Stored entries
====================
(* ===== verification/PlanImpactProofs.v ===== *)
(** * Properties of the impact of a plan change

    The set of impacts covers the dimensions of both plans, each once and in
    order; a comparison is the order of the two values; the direction of a change
    is the reverse of the direction back. *)
From S2P Require Import Prelude JsValue Json PlanImpact.
From stdpp Require Import sorting strings.
Local Open Scope Z_scope.

(** ** The order of the values *)

(** A missing value is below every limit, an unlimited one above. *)
Inductive value_lt : effective_value -> effective_value -> Prop :=
| lt_missing v : v <> Missing -> value_lt Missing v
| lt_bounded m n : m < n -> value_lt (Bounded m) (Bounded n)
| lt_unlimited n : value_lt (Bounded n) Unlimited.

#[local] Hint Constructors value_lt : core.

Lemma diff_spec p n :
  match classifyQuotaDiff p n with
  | Added => p = Missing /\ value_lt p n
  | Removed => n = Missing /\ value_lt n p
  | Increased => p <> Missing /\ value_lt p n
  | Decreased => n <> Missing /\ value_lt n p
  | Unchanged => p = n
  end.
Proof.
  destruct p as [p| |], n as [n| |]; unfold classifyQuotaDiff; cbn; try done; try (split; [done | by constructor]).
  case_bool_decide as E; [congruence|]. destruct (Z.leb_spec n p); cbn; (split; [done|]); constructor; [|lia].
  assert (p <> n) by congruence. lia.
Qed.

Lemma value_lt_asym p n : value_lt p n -> ~ value_lt n p.
Proof. intros H1 H2. inversion H1; subst; inversion H2; subst; done || lia. Qed.

Lemma value_lt_irrefl p : ~ value_lt p p.
Proof. intros H. by apply (value_lt_asym p p). Qed.

Definition raised (c : comparison) : bool := match c with Increased | Added => true | _ => false end.
Definition lowered (c : comparison) : bool := match c with Decreased | Removed => true | _ => false end.

Lemma raised_spec p n : raised (classifyQuotaDiff p n) = true <-> value_lt p n.
Proof.
  pose proof (diff_spec p n) as H. destruct (classifyQuotaDiff p n); cbn; destruct_and?; split; try done.
  1, 3: intros Hlt; exfalso; by eapply value_lt_asym. intros Hlt. subst n. exfalso. by eapply value_lt_irrefl.
Qed.

Lemma lowered_spec p n : lowered (classifyQuotaDiff p n) = true <-> value_lt n p.
Proof.
  pose proof (diff_spec p n) as H. destruct (classifyQuotaDiff p n); cbn; destruct_and?; split; try done.
  1, 3: intros Hlt; exfalso; by eapply value_lt_asym. intros Hlt. subst n. exfalso. by eapply value_lt_irrefl.
Qed.

(** Going back raises what going forth lowers. *)
Lemma raised_back p n : raised (classifyQuotaDiff n p) = lowered (classifyQuotaDiff p n).
Proof. apply eq_bool_prop_intro. rewrite !Is_true_true, raised_spec, lowered_spec. done. Qed.

(** ** The keys of a set *)

Lemma sorted_keys_elem l k : k ∈ sorted_keys l <-> k ∈ l.
Proof. unfold sorted_keys. by rewrite merge_sort_Permutation, elem_of_remove_dups. Qed.

Lemma sorted_keys_nodup l : NoDup (sorted_keys l).
Proof. unfold sorted_keys. rewrite merge_sort_Permutation. apply NoDup_remove_dups. Qed.

Lemma sorted_keys_sorted l : Sorted String.le (sorted_keys l).
Proof. apply (Sorted_merge_sort _). Qed.

Lemma sorted_keys_comm l k : sorted_keys (l ++ k) = sorted_keys (k ++ l).
Proof.
  apply (StronglySorted_unique String.le);
    [by apply (StronglySorted_merge_sort _) | by apply (StronglySorted_merge_sort _) |].
  apply NoDup_Permutation; [apply sorted_keys_nodup..|]. intros x. rewrite !sorted_keys_elem, !elem_of_app. tauto.
Qed.

Lemma impact_keys ps ns us : qi_key <$> buildQuotaImpactSet ps ns us = sorted_keys ((de_key <$> ps) ++ (de_key <$> ns)).
Proof.
  unfold buildQuotaImpactSet. induction (sorted_keys _) as [|k l IH]; [done|]. cbn. by f_equal.
Qed.

(** ** The set of impacts *)

Lemma impact_elem ps ns us i : i ∈ buildQuotaImpactSet ps ns us ->
  i = buildQuotaImpact (qi_key i) (map_get de_key (qi_key i) ps) (map_get de_key (qi_key i) ns) (observation_for us (qi_key i)).
Proof. unfold buildQuotaImpactSet. change (List.map ?f ?l) with (f <$> l). intros (k & -> & _)%list_elem_of_fmap. done. Qed.

Lemma hard_decrease_spec k p n u :
  qi_hard_decrease (buildQuotaImpact k p n u) = true <->
  exists bound observed at_ source, value_of n = Bounded bound /\ value_lt (Bounded bound) (value_of p) /\
    u = Observed observed at_ source /\ num_ltb (NInt bound) observed = true.
Proof.
  unfold buildQuotaImpact. cbn [qi_hard_decrease]. pose proof (lowered_spec (value_of p) (value_of n)) as HL.
  pose proof (diff_spec (value_of p) (value_of n)) as HD. rewrite andb_true_iff. split.
  - intros [Hc Hs]. destruct (classifyQuotaDiff _ _); try done. destruct HD as [_ HD], u as [o t s|]; [|done].
    destruct (value_of n) as [b| |]; try done. exists b, o, t, s. split_and!; try done.
    unfold classifyUsageStatus in Hs. destruct (num_ltb (NInt b) o); [done|]. by destruct (num_eqb o (NInt b)).
  - intros (b & o & t & s & En & Hlt & -> & Hb). rewrite <- En in Hlt. apply HL in Hlt. split.
    + destruct (classifyQuotaDiff _ _); try done. destruct HD as [HD _]. congruence.
    + unfold classifyUsageStatus. by rewrite En, Hb.
Qed.

(** C15: The impact of a plan change on quotas.  For any entitlements before and
    after and any observed usage, the impact set names every dimension of either
    side exactly once, in alphabetical order; each entry compares the values the
    two sides give its dimension in the order missing, bounded, unlimited; and a
    hard decrease is flagged exactly when the new value is a bound below the old
    value and the usage observed for that dimension is above the bound. *)
Theorem quota_impact_set_exact ps ns us :
  let set := buildQuotaImpactSet ps ns us in
  NoDup (qi_key <$> set) /\ Sorted String.le (qi_key <$> set) /\
  (forall k, k ∈ qi_key <$> set <-> k ∈ de_key <$> ps \/ k ∈ de_key <$> ns) /\
  forall i, i ∈ set ->
    let p := value_of (map_get de_key (qi_key i) ps) in
    let n := value_of (map_get de_key (qi_key i) ns) in
    qi_previous i = p /\ qi_new i = n /\
    (rises i = true <-> value_lt p n) /\ (falls i = true <-> value_lt n p) /\
    (qi_hard_decrease i = true <->
       exists bound observed at_ source, n = Bounded bound /\ value_lt (Bounded bound) p /\
         observation_for us (qi_key i) = Observed observed at_ source /\ num_ltb (NInt bound) observed = true).
Proof.
  cbv zeta. rewrite impact_keys. split_and!; [apply sorted_keys_nodup | apply sorted_keys_sorted | |].
  - intros k. by rewrite sorted_keys_elem, elem_of_app.
  - intros i Hi%impact_elem. revert Hi. generalize (qi_key i). intros k ->.
    split_and!; [done | done | apply raised_spec | apply lowered_spec | apply hard_decrease_spec].
Qed.

(** ** The direction *)

Lemma existsb_back ps ns : existsb rises (buildQuotaImpactSet ns ps []) = existsb falls (buildQuotaImpactSet ps ns []).
Proof.
  unfold buildQuotaImpactSet. rewrite (sorted_keys_comm (de_key <$> ns)).
  induction (sorted_keys _) as [|k l IH]; [done|]. apply (f_equal2 orb); [apply raised_back | apply IH].
Qed.

Lemma existsb_falls_back ps ns : existsb falls (buildQuotaImpactSet ns ps []) = existsb rises (buildQuotaImpactSet ps ns []).
Proof. symmetry. apply existsb_back. Qed.

Lemma map_get_none k (l : list dim_entry) : k ∉ de_key <$> l -> map_get de_key k l = None.
Proof.
  intros Hk. unfold map_get. destruct (List.find _ _) as [x|] eqn:H; [|done]. apply List.find_some in H as [Hx E%String.eqb_eq].
  apply in_rev, list_elem_of_In in Hx. destruct Hk. apply list_elem_of_fmap. by exists x.
Qed.

(** Every dimension with a value is in the set. *)
Lemma in_set_iff ps ns (f : effective_value -> effective_value -> bool) (R : effective_value -> effective_value -> Prop) :
  (forall p n, f p n = true <-> R p n) -> ~ R Missing Missing ->
  existsb (fun i => f (qi_previous i) (qi_new i)) (buildQuotaImpactSet ps ns []) = true <->
  exists k, R (value_of (map_get de_key k ps)) (value_of (map_get de_key k ns)).
Proof.
  intros Hf Hno. rewrite List.existsb_exists. split.
  - intros (i & Hi%list_elem_of_In & Hr). apply impact_elem in Hi. rewrite Hi in Hr. exists (qi_key i). by apply Hf.
  - intros [k Hk]. exists (buildQuotaImpact k (map_get de_key k ps) (map_get de_key k ns) (observation_for [] k)).
    split; [|by apply Hf]. apply list_elem_of_In. unfold buildQuotaImpactSet. change (List.map ?f ?l) with (f <$> l).
    apply list_elem_of_fmap. exists k. split; [done|]. apply sorted_keys_elem, elem_of_app.
    destruct (decide (k ∈ de_key <$> ps)); [by left|]. destruct (decide (k ∈ de_key <$> ns)); [by right|].
    rewrite !map_get_none in Hk; done.
Qed.

Lemma existsb_ext_in {A} (f g : A -> bool) l : (forall x, x ∈ l -> f x = g x) -> existsb f l = existsb g l.
Proof. induction l as [|x l IH]; intros H; [done|]. cbn. rewrite H, IH; [done | intros y Hy; apply H; by right | by left]. Qed.

Lemma rises_some ps ns : existsb rises (buildQuotaImpactSet ps ns []) = true <->
  exists k, value_lt (value_of (map_get de_key k ps)) (value_of (map_get de_key k ns)).
Proof.
  rewrite <- (in_set_iff ps ns (fun p n => raised (classifyQuotaDiff p n))); [|apply raised_spec|apply value_lt_irrefl].
  f_equiv. apply existsb_ext_in. intros i Hi%impact_elem. by rewrite Hi.
Qed.

Lemma falls_none ps ns : existsb falls (buildQuotaImpactSet ps ns []) = false <->
  forall k, ~ value_lt (value_of (map_get de_key k ns)) (value_of (map_get de_key k ps)).
Proof.
  rewrite <- not_true_iff_false.
  assert (H : existsb falls (buildQuotaImpactSet ps ns []) = true <->
    exists k, value_lt (value_of (map_get de_key k ns)) (value_of (map_get de_key k ps))).
  { rewrite <- (in_set_iff ps ns (fun p n => lowered (classifyQuotaDiff p n)) (fun p n => value_lt n p)); [|apply lowered_spec|apply value_lt_irrefl].
    f_equiv. apply existsb_ext_in. intros i Hi%impact_elem. by rewrite Hi. }
  rewrite H. split; [intros Hn k Hk; apply Hn; by exists k | intros Hn [k Hk]; by apply (Hn k)].
Qed.

Definition back (direction : string) : string :=
  if String.eqb direction "upgrade" then "downgrade" else if String.eqb direction "downgrade" then "upgrade" else direction.

(** The direction of a change reverses.  Between two plans with any
    entitlements, going from one to the other is an upgrade exactly when
    some dimension rises and none falls, and the change back is a downgrade
    exactly when the change forth is an upgrade; lateral and equivalent changes
    are so in both directions. *)
Theorem change_direction_reverses ps ns p n : p <> "" -> n <> "" ->
  determineChangeDirection ns ps (Some n) p = back (determineChangeDirection ps ns (Some p) n) /\
  (determineChangeDirection ps ns (Some p) n = "upgrade" <->
     (exists k, value_lt (value_of (map_get de_key k ps)) (value_of (map_get de_key k ns))) /\
     (forall k, ~ value_lt (value_of (map_get de_key k ns)) (value_of (map_get de_key k ps)))).
Proof.
  intros Hp Hn. unfold determineChangeDirection. apply String.eqb_neq in Hp as Hp', Hn as Hn'.
  unfold nonempty. rewrite Hp', Hn', (existsb_back ps ns), (existsb_falls_back ps ns), (String.eqb_sym n p). cbn [negb].
  rewrite <- rises_some, <- falls_none.
  destruct (existsb rises _), (existsb falls _), (String.eqb p n); cbn; split; try done; (split; [done | by intros []]).
Qed.

(** ** A sample change: workspaces fall below what is used, storage becomes
    unlimited, keys are new. *)

Definition sample_before : list dim_entry :=
  [mk_dim_entry "max_workspaces" "Workspaces" "count" (Bounded 5); mk_dim_entry "max_storage" "Storage" "bytes" (Bounded 100)].
Definition sample_after : list dim_entry :=
  [mk_dim_entry "max_workspaces" "Workspaces" "count" (Bounded 3); mk_dim_entry "max_storage" "Storage" "bytes" Unlimited;
   mk_dim_entry "max_keys" "Keys" "count" (Bounded 2)].
Definition sample_usage : list usage_entry := [mk_usage_entry (Some "max_workspaces") (Observed (NInt 4) 0 "workspaces")].

Lemma quota_impact_set_exact_witness :
  let set := buildQuotaImpactSet sample_before sample_after sample_usage in
  qi_key <$> set = ["max_keys"; "max_storage"; "max_workspaces"] /\
  (forall i, i ∈ set -> falls i = true -> value_lt (qi_new i) (qi_previous i)) /\
  qi_hard_decrease <$> set = [false; false; true].
Proof.
  cbv zeta. split; [by vm_compute|]. split; [|by vm_compute].
  intros i Hi Hf. destruct (quota_impact_set_exact sample_before sample_after sample_usage) as (_ & _ & _ & H).
  destruct (H i Hi) as (-> & -> & _ & Hl & _). by apply Hl.
Defined.

Lemma change_direction_reverses_witness :
  determineChangeDirection (tail sample_before) (tail sample_after) (Some "p1") "p2" = "upgrade" /\
  determineChangeDirection (tail sample_after) (tail sample_before) (Some "p2") "p1" = "downgrade" /\
  determineChangeDirection sample_after sample_before (Some "p2") "p1" = "lateral".
Proof.
  split; [by vm_compute|].
  split; [rewrite (proj1 (change_direction_reverses (tail sample_before) (tail sample_after) "p1" "p2" ltac:(done) ltac:(done)))
         | rewrite (proj1 (change_direction_reverses sample_before sample_after "p1" "p2" ltac:(done) ltac:(done)))]; by vm_compute.
Defined.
====================
Try it = From the data above, pick out each line containing "tail" and copy it.

Task solution =
  determineChangeDirection (tail sample_before) (tail sample_after) (Some "p1") "p2" = "upgrade" /\
  determineChangeDirection (tail sample_after) (tail sample_before) (Some "p2") "p1" = "downgrade" /\
  split; [rewrite (proj1 (change_direction_reverses (tail sample_before) (tail sample_after) "p1" "p2" ltac:(done) ltac:(done)))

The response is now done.